ZSE rally continues despite net outflows
THE rally on the Zimbabwe Stock Exchange (ZSE) continued in the five months through May despite net outflows driven by foreign investors.
The price uptick returned to the market late April with renewed buying interest from local funds seeking better returns compared to money market investments.
By close of trade Thursday, the bourse’s mainstream industrial index rallied to 191,07 points on strong interest in top cap counters.
But foreign investors sold more shares than they bought. In the five months to May, outflows at US$47 million were more than inflows (US$21 million).
Outflows peaked in March, with foreigners offloading stocks worth US$19 million compared to buys at US$12 million. Overall, foreign sales in 2016, which amounted to US$140 million, were US$80 million more than buys.
In 2015 net outflows are only US$4 million. Market watchers say foreign investor sentiment has been weak across regional exchanges on both lower commodity prices and exchange rates.
Securities Exchange Commission of Zimbabwe (SECZ) chief executive officer Mr Tafadzwa Chinamo said local trading costs on the ZSE were relatively more than on regional exchanges.
“At macroeconomic level, the general macroeconomic stability is key in attracting investment,” said Mr Chinamo.
“At regulatory level, there is need to work on reducing the cost of doing business on our market. Just by considering the cost of doing business, the ZSE remains more expensive than regional peers simply by comparing total trading costs.”
SECZ believes that while capital markets have not been spared from the current economic headwinds, there is need to assure foreign investors of clear and smooth repatriation of market proceeds.
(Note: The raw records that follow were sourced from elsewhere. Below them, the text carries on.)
(* ===== verification/ConfigMain.v ===== *)
(** The whole configuration: [inbound.oauth_server] and [outbound.token]
    ([internal/config/oauth.go]), [outbound.prom_label_proxy]
    ([internal/config/promlabel.go]) and the top level
    ([internal/config/config.go]).

    A [validate] method that caches what it parsed returns the updated value;
    callers discard the value when it fails.  [slices.SortFunc] is a merge sort
    (the order of prefixes of equal length is not observable);
    label-name validity is a function of the Prometheus library. *)
From S2P Require Import Prelude GoStrings ConfigTypes GoURL GoHTTP Acl ConfigAuth.

(** [net.SplitHostPort], of which only success matters here. *)
Definition SplitHostPort_ok (hp : string) : bool :=
  match LastIndexByte hp ":" with
  | None => false
  | Some i =>
      let tail_ok j k := negb (Contains (s_drop j hp) "[") && negb (Contains (s_drop k hp) "]") in
      if HasPrefix hp "[" then
        match IndexByte hp "]" with
        | None => false
        | Some e => (S e =? i) && tail_ok 1 (S e)
        end
      else negb (Contains (s_take i hp) ":") && tail_ok 0 0
  end.

Class PromModel : Type := { IsValidLabelName : string → bool }.

(** [slices.Compact]: consecutive duplicates collapse. *)
Fixpoint compact (l : list string) : list string :=
  match l with
  | x :: l' =>
      match compact l' with
      | y :: r => if x =? y then y :: r else x :: y :: r
      | [] => [x]
      end
  | [] => []
  end.

Definition longer (a b : string) : Prop := String.length b ≤ String.length a.
#[export] Instance longer_dec : RelDecision longer.
Proof. intros a b. unfold longer. apply _. Defined.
The Reserve Bank of Zimbabwe (RBZ) increased the single investor limit on the stock exchange to 15 percent from 10 percent on February 4, 2016 as part of broad measures to boost foreign investment.
The threshold for aggregate foreign investment was similarly upped to 49 percent from 40 percent.
Stocks such as Old Mutual rose as a result. But despite the RBZ’s interventions, foreign deal flow as a proportion of total value traded fell from 56 percent to 52 percent in 2016. However, since beginning of June, foreign investors have been trickling back to the market. “There is need to win back lost trust for the restoration of investor confidence,” added Mr Chinamo.